* INPUT RECORDS *
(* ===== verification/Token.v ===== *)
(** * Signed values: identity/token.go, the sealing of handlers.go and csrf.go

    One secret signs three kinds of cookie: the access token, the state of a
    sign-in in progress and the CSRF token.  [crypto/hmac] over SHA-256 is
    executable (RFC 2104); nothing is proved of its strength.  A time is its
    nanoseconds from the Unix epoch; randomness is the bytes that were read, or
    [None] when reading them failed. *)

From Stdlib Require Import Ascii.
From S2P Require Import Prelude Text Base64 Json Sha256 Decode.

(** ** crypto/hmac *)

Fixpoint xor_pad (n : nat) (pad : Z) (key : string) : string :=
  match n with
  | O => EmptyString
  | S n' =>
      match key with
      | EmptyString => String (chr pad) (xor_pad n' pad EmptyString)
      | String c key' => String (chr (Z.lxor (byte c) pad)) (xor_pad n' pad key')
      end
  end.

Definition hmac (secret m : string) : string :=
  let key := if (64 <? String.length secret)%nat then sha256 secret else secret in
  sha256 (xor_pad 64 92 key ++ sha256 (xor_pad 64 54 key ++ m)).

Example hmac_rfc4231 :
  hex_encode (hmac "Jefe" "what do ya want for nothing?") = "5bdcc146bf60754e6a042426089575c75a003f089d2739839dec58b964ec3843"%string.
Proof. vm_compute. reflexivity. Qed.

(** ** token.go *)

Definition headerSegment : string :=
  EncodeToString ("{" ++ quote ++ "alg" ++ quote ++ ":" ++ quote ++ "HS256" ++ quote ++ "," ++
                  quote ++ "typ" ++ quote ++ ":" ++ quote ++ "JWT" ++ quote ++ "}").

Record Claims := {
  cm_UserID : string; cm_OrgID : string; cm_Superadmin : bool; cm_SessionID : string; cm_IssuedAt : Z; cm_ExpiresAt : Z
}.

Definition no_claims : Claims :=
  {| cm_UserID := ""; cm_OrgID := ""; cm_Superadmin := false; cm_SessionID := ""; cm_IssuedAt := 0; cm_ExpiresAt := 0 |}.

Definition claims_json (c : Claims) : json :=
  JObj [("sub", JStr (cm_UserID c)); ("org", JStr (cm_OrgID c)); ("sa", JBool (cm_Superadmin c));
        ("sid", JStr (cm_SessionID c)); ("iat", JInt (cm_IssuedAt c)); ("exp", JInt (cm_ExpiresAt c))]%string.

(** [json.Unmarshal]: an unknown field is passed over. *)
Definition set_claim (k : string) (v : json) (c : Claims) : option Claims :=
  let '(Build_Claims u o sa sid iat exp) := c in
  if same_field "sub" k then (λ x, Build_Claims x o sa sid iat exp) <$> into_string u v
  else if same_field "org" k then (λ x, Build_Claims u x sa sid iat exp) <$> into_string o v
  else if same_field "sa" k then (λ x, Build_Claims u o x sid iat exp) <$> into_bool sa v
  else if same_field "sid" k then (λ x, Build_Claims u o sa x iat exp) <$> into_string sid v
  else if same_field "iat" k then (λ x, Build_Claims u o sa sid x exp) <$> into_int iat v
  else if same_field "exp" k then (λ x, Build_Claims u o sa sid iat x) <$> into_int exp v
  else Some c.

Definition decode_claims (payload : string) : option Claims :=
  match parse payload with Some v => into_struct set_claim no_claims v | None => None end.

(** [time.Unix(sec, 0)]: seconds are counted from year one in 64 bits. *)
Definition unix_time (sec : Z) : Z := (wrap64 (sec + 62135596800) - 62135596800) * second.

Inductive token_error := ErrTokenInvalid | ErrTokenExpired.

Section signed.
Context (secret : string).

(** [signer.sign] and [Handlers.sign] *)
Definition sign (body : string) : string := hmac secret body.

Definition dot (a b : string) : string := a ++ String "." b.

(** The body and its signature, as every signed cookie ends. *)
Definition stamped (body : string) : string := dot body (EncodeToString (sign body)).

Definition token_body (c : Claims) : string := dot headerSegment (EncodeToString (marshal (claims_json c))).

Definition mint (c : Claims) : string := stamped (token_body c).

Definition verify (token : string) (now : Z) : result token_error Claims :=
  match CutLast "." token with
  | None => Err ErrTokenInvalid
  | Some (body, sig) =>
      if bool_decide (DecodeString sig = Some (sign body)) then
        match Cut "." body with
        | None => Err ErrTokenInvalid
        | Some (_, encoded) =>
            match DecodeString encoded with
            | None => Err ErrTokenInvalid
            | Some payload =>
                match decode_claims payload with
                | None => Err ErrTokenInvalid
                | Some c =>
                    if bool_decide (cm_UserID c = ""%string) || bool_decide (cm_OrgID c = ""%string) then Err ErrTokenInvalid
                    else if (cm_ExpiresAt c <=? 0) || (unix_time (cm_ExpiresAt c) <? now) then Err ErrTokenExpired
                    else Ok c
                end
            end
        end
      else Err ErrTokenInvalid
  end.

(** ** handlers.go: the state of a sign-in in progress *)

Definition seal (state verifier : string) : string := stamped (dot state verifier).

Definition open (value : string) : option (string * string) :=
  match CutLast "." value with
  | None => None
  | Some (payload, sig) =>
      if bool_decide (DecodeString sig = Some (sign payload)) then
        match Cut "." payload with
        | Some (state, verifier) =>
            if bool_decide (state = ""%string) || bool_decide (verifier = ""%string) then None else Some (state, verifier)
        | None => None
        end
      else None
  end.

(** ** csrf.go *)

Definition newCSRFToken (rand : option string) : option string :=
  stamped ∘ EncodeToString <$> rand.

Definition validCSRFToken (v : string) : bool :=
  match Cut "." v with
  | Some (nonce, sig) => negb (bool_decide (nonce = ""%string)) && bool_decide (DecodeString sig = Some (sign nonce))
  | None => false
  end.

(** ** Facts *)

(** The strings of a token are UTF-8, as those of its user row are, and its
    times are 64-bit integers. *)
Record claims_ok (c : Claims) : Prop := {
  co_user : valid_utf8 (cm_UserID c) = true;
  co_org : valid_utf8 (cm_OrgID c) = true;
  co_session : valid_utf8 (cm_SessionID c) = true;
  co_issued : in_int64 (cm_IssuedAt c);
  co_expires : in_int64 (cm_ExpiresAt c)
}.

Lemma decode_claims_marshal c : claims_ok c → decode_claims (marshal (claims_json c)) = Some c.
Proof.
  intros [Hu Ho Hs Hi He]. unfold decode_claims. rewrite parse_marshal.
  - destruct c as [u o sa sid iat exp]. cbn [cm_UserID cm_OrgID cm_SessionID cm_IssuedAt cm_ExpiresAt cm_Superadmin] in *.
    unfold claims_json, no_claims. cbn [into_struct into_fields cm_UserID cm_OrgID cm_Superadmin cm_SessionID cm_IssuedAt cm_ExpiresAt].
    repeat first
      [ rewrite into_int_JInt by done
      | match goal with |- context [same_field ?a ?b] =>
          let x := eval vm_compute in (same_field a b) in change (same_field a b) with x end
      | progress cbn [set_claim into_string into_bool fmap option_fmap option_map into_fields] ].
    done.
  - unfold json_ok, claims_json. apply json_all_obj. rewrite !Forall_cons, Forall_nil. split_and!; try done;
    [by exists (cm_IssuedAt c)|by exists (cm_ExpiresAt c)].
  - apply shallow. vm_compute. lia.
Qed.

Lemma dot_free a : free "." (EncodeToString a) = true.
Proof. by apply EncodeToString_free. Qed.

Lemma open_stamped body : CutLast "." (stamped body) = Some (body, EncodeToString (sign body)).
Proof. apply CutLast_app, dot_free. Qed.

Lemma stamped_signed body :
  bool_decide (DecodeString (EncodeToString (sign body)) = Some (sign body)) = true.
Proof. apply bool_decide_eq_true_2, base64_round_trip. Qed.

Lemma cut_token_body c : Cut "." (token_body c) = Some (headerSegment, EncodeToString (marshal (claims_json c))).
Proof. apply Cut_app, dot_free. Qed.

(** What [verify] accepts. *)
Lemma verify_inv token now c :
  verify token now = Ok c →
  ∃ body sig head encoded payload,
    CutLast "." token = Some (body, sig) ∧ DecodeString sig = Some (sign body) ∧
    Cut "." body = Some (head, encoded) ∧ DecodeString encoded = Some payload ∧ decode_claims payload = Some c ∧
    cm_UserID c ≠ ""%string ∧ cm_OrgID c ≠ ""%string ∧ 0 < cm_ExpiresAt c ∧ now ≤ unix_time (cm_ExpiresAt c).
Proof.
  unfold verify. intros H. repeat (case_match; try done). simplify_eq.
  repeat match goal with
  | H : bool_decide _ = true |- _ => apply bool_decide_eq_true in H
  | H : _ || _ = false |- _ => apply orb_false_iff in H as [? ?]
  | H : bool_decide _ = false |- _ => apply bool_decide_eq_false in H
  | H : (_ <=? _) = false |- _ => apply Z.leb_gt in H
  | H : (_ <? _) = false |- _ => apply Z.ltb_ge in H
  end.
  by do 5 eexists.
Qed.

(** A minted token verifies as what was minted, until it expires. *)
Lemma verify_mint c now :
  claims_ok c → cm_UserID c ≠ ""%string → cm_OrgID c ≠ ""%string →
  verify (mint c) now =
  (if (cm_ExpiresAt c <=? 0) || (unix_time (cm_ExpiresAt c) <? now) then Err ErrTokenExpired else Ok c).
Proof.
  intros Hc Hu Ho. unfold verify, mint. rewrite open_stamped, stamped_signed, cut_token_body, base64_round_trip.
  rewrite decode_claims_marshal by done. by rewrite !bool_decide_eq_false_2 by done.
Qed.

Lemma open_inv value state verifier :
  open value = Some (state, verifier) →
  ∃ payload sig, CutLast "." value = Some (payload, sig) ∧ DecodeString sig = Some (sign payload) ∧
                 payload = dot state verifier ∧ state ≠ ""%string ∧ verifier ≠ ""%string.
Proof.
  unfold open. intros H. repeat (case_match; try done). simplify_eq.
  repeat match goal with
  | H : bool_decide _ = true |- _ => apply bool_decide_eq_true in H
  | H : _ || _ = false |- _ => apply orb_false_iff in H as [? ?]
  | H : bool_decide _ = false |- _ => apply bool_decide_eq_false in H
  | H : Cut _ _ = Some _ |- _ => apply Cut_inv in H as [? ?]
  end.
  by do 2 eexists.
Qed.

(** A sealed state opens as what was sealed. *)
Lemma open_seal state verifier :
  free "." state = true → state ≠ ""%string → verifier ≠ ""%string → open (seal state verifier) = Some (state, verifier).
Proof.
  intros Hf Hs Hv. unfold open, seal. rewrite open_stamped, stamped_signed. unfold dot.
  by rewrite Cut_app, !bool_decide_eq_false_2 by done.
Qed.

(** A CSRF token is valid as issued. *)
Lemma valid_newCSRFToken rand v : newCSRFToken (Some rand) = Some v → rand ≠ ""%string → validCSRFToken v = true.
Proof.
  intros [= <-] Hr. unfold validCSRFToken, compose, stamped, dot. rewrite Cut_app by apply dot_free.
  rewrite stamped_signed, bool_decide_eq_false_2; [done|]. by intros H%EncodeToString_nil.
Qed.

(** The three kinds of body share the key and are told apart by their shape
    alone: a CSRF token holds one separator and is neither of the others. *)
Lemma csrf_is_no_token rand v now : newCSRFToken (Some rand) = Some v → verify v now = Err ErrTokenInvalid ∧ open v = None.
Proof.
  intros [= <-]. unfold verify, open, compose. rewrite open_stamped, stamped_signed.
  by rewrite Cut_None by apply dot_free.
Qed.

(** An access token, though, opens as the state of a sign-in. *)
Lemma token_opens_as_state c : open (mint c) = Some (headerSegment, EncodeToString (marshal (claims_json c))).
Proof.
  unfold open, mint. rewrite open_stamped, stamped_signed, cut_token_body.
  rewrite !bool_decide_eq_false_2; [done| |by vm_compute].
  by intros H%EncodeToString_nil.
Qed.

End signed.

* REQUIRED WORK *
Reproduce each line in the listing above that mentions the string "JStr".

* RESULT BELOW *
  JObj [("sub", JStr (cm_UserID c)); ("org", JStr (cm_OrgID c)); ("sa", JBool (cm_Superadmin c));
        ("sid", JStr (cm_SessionID c)); ("iat", JInt (cm_IssuedAt c)); ("exp", JInt (cm_ExpiresAt c))]%string.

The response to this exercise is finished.